The Collins camp sends Neal Williams out with talking points misleading enough to cry out for clarification.
Williams mentions just after 1:05 that the amendment Collins has supported represents an effort to "recover reconstruction costs" from Iraq. But then, just after 1:20, he reframes the proposal as an attempt to "recover the costs of this war."
Don't be fooled.
Remember, the Iraq war is on its way to costing well over $1 trillion. And reconstruction costs have topped out at about $20 billion--or 2% of the overall figure.
So conflating the two is like equating Hurricane Katrina and the puddle you stepped in this morning.
The major economic cost of the Iraq war has always been the cost of sending the world's best military to police a thousand-year-old sectarian conflict. By its nature, doing that is a very expensive proposition--even if we never shelled out a single cent for reconstruction.

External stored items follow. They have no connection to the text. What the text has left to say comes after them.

(** * react-native-permission-flow: the permission hook and the settings flow

    A shallow embedding of [usePermission] (with its [request] callback,
    [maybeRequestPermission]) and of [openPermissionSettings] from
    [PermissionSettingsModal/index.tsx].

    The asynchronous functions of the source are written in a small
    resumption monad [Task]: synchronous work (reads and writes of the
    hook's refs, fire-and-forget calls such as [captureSentry] and
    [forceUpdate]) and the points where the function is suspended
    ([await]).  Two semantics are given over it: [run], one call driven to
    the end against an environment that answers every awaited promise, and
    [step], the event loop of a mounted hook, where several calls of
    [request] interleave at their [await]s.  [request_alone_is_run], at the
    end, relates the two.

    What one call does (its acquisition sequence, the Settings Redirect
    Flow) is stated over [run]; what holds of a hook across calls (one call
    at a time, no [forceUpdate] under [noRender]) is stated over [step], as
    an invariant of the worlds reachable from [mount].

    The components [PermissionSettingsModal], [ScannerView] and
    [NotYetGrantedView] are embedded as functions to the elements they
    render, without styles.  The second part of the properties is about
    them, about what a call does from [ask()] on and when a dialog fails,
    and about the mounted hook between calls. *)

From Stdlib Require Import ZArith List String Bool Lia.
Import ListNotations.
Local Open Scope string_scope.
Local Open Scope list_scope.
Local Open Scope Z_scope.

(** ** Data model *)

(** [enum PermissionState] *)
Inductive PermissionState : Type :=
| Granted
| Denied
| UnexpectedError
| NotYetRequested
| Requesting.

(** [enum PermissionType] *)
Inductive PermissionType : Type :=
| camera
| notifications
| location.

(** [PermissionStatus] of expo.  The enum has three members; the last
    branch of [maybeRequestPermission] handles whatever else the platform
    hands back, which is [UNHANDLED] here. *)
Inductive PermissionStatus : Type :=
| GRANTED
| DENIED
| UNDETERMINED
| UNHANDLED.

(** The two fields of a [PermissionResponse] that the hook reads. *)
Record PermissionResponse : Type := {
  status : PermissionStatus;
  canAskAgain : bool
}.

(** [IUsePermissionInputs]: [options] and both of its fields are optional,
    and the code tests them for truthiness with [options?.field]. *)
Record Options : Type := {
  autoRequest : option bool;
  noRender : option bool
}.

Record Inputs : Type := {
  type : PermissionType;
  getReason : string;          (* the value of [getReason()] *)
  options : option Options
}.

Definition truthy (b : option bool) : bool :=
  match b with Some true => true | _ => false end.

(** [inputs.options?.autoRequest] and [inputs.options?.noRender] *)
Definition opt_autoRequest (i : Inputs) : bool :=
  match options i with Some o => truthy (autoRequest o) | None => false end.

Definition opt_noRender (i : Inputs) : bool :=
  match options i with Some o => truthy (noRender o) | None => false end.

(** The three refs of the hook: [savedInputs], [savedState] and
    [savedIsAutoRequest]. *)
Record Store : Type := {
  savedInputs : Inputs;
  savedState : PermissionState;
  savedIsAutoRequest : bool
}.

Definition set_savedState (s : Store) (v : PermissionState) : Store :=
  {| savedInputs := savedInputs s; savedState := v;
     savedIsAutoRequest := savedIsAutoRequest s |}.

Definition set_savedIsAutoRequest (s : Store) (v : bool) : Store :=
  {| savedInputs := savedInputs s; savedState := savedState s;
     savedIsAutoRequest := v |}.

Definition set_savedInputs (s : Store) (v : Inputs) : Store :=
  {| savedInputs := v; savedState := savedState s;
     savedIsAutoRequest := savedIsAutoRequest s |}.

Definition PermissionState_eqb (a b : PermissionState) : bool :=
  match a, b with
  | Granted, Granted | Denied, Denied | UnexpectedError, UnexpectedError
  | NotYetRequested, NotYetRequested | Requesting, Requesting => true
  | _, _ => false
  end.

Definition PermissionStatus_eqb (a b : PermissionStatus) : bool :=
  match a, b with
  | GRANTED, GRANTED | DENIED, DENIED | UNDETERMINED, UNDETERMINED
  | UNHANDLED, UNHANDLED => true
  | _, _ => false
  end.

(** The host: [Platform.OS] and [Constants.manifest.android.package]. *)
Inductive PlatformOS : Type := ios | android | other_os.

Record Host : Type := {
  OS : PlatformOS;
  android_package : string
}.

Definition is_ios (h : Host) : bool :=
  match OS h with ios => true | _ => false end.

Definition is_android (h : Host) : bool :=
  match OS h with android => true | _ => false end.

(** [AppStateStatus] of react-native *)
Inductive AppStateStatus : Type := active | background | inactive.

(** Translation is outside the model: [i18n.t key] stands for itself. *)
Definition i18n_t (key : string) : string := key.

(** A step of the instructions: [{ label, image }], the image optional. *)
Record Step : Type := {
  label : string;
  image : option string
}.

(** What is handed to [modal.open]. *)
Inductive ModalContent : Type :=
| PermissionSettingsModal (title message : string) (steps : list Step)
| BasicModal (title message button : string).

(** The provider methods [check] and [ask] are bound to. *)
Inductive PermissionName : Type := LOCATION | NOTIFICATIONS.

Inductive ProviderCall : Type :=
| BarCodeScanner_requestPermissionsAsync
| BarCodeScanner_getPermissionsAsync
| Permissions_askAsync (p : PermissionName)
| Permissions_getAsync (p : PermissionName).

(** The other awaited promises: [Promise.all] over [Asset.loadAsync], and
    [modal.open]. *)
Inductive VoidCall : Type :=
| Asset_loadAsync_all (assets : list string)
| modal_open (content : ModalContent).

Definition Error : Type := string.

(** How an awaited promise settles. *)
Inductive Outcome (X : Type) : Type :=
| Fulfilled (x : X)
| Rejected (e : Error).
Arguments Fulfilled {X} x.
Arguments Rejected {X} e.

(** The [extras] of a report. *)
Inductive Extras : Type :=
| no_extras
| extras_state (state : PermissionState)
| extras_check (checkResponse : PermissionResponse)
| extras_ask_check (askResponse checkResponse : PermissionResponse).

Now, there's nothing wrong with getting the Iraqis to pay us back for the buildings we put up and the hospitals we helped relaunch.
But the idea that coaxing the Maliki government to throw us a few pennies counts as a major achievement--or that it should be the centerpiece of a senator's Iraq policy--is absurd. It's appalling.
And it's especially galling to hear from a candidate content to have our troops stay in that dangerous country indefinitely, as the human and financial toll continues to mount.